Nanotechnology’s function in mitigating plant growth under soil distress
Soil stressors such as salt, thirst, compaction, drought, acidity, suboptimal root zone temperature, nutrient availability, soil types, and soil biota functionality all impair plant performance. These strains can be sustainably primed by utilizing modern innovations, especially nanotechnological techniques and nano-enabled products.1 According to studies, applying carban-based NMs improved soil fertility by inducing soil enzymes and increased Z. mays growth by enhancing nutrient uptake.5 According to an experiment by Lin et al.,36 metal-based NMs such Fe, Cu, Co, and ZnO enhanced Glycine max growth when drought stress was present. Se-based NMs are used to induce high temperature stress in Sorghum bicolor.
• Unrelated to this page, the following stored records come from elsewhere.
(** * httpcore: the connection facade and the HTTP/1.1 driver

    A shallow embedding of [httpcore/http11.py] and [httpcore/connection.py].

    The asynchronous methods are written in a state-and-exception monad.
    A run returns an outcome together with the state reached, so that what
    an exception leaves behind stays visible.  Calls that leave the driver
    (the h11 state machine, the reader, the writer, the release callback)
    are appended to a log, which gives the order in which they happen.

    The h11 library is not part of the repository: the driver is written
    against an interface ([h11.Connection]) and the facts about h11 that a
    property needs are collected in [h11.Lawful].  A small reference
    machine, [Sim], implements both and is used to run the driver. *)

From Stdlib Require Import List String ZArith Bool Arith Lia.
Import ListNotations.
Open Scope list_scope.

(** Python [bytes]. *)
Definition bytes := list Byte.byte.

(** [str.encode()] and [bytes.decode("latin1")]: a Rocq string is already a
    sequence of 8-bit characters. *)
Definition encode (s : string) : bytes := list_byte_of_string s.
Definition decode_latin1 (b : bytes) : string := string_of_list_byte b.

(* ------------------------------------------------------------------ *)
(** ** The h11 vocabulary used by the driver *)

Module h11.

(** The states of one role of an [h11.Connection]. *)
Inductive State :=
| IDLE | SEND_RESPONSE | SEND_BODY | DONE | MUST_CLOSE | CLOSED | ERROR
| MIGHT_SWITCH_PROTOCOL | SWITCHED_PROTOCOL.

Definition State_eqb (a b : State) : bool :=
  match a, b with
  | IDLE, IDLE | SEND_RESPONSE, SEND_RESPONSE | SEND_BODY, SEND_BODY
  | DONE, DONE | MUST_CLOSE, MUST_CLOSE | CLOSED, CLOSED | ERROR, ERROR
  | MIGHT_SWITCH_PROTOCOL, MIGHT_SWITCH_PROTOCOL
  | SWITCHED_PROTOCOL, SWITCHED_PROTOCOL => true
  | _, _ => false
  end.

Definition Headers := list (bytes * bytes).

(** [H11Event] of http11.py. *)
Inductive Event :=
| Request (method : bytes) (target : string) (headers : Headers)
| Response (status_code : Z) (headers : Headers) (reason : bytes)
| InformationalResponse (status_code : Z) (headers : Headers) (reason : bytes)
| Data (data : bytes)
| EndOfMessage
| ConnectionClosed.

(** What [next_event()] returns: an event or one of two sentinels. *)
Inductive NextEvent :=
| Ev (e : Event)
| NEED_DATA
| PAUSED.

(** [h11.ProtocolError] and its two subclasses. *)
Inductive ProtocolError := LocalProtocolError | RemoteProtocolError.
Through root secretion, a variety of microorganisms that resemble Brevibacterium frigoritolerans, Bacillus thuringiensis, and Bacillus velezensis reduce NaCl stress.37 The effect of salt on plant growth is lessened when Si-Zn NMs and microorganisms that promote plant growth are applied together.38

Nano fertilizers
Through the use of nanotechnology, effective fertilizers with a slow release could be developed. Formulations using nano-fertilizer may improve nutrient consumption effectiveness in greenhouse conditions. In addition to protecting crops from bacterial and fungal diseases, these nano.

The leaching of these nutrients from the soil has resulted in a significant decrease in soil fertility. This is primarily due to the relatively low nutrient utilization efficiency of conventional fertilizers, which is around 30-35% for nitrogen, 18-20% for phosphorus, and 35-40% for potassium39 (Figure 3).

Figure 3. Nano-coating works through several mechanisms, mainly focusing on controlling the release rate of nutrients to the plants39

Formulations, which can also be called nano-pesticides, may also have unforeseen consequences for non-target plant-associated microorganisms that are essential to plant nutrition, such as bacteria that fix nitrogen or mycorrhizal colonies. Furthermore, this broad-spectrum antimicrobial treatment could have adverse effects on the helpful soil bacteria that decompose organic matter (OM), which sustains soil quality over time.1 Mesoporous aluminosilicate-based nanoparticles (NPs) have demonstrated great potential for a regulated and efficient release of macro- and micronutrients in soil to improve plant growth and yield, in contrast to their mineral salt counterparts. For instance, applying a nanoscale Mn-carbonate hollow core shell system to rice in both aerobic and submerged settings produced a gradual and consistent release of zinc, in contrast to ZnSO4. Likewise, concurrent application of SiO2-TiO2 NPs enhanced nitrate reductase activity, which in turn enhanced the absorption of nutrients by soybeans. Rui et al.,40 observed that applying iron oxide nanoparticles (Fe2O3-NPs) compared to applying chelated form of iron, this led to higher nutrient absorption, which in turn increased peanut plant growth and productivity. Despite all of these findings, microencapsulation still outperforms nano-encapsulation for traditional chemical fertilizers, therefore more research is necessary to produce efficient and reasonably priced encapsulated nano-fertilizers. In this way, NPs can be covered with chemical fertilizers, which create a thin layer of protection around the fertiliser capsule. Because it would allow fertilizers to be released gradually and evenly, the use of this barrier protective layer would increase the efficiency of nutrient consumption.1 According to Ditta et al.,4 For improved absorption and nutrient usage efficiency, conventional synthetic fertilizers can also be enclosed in nanoporous substances, which would guarantee a consistent and gradual release of nutrients.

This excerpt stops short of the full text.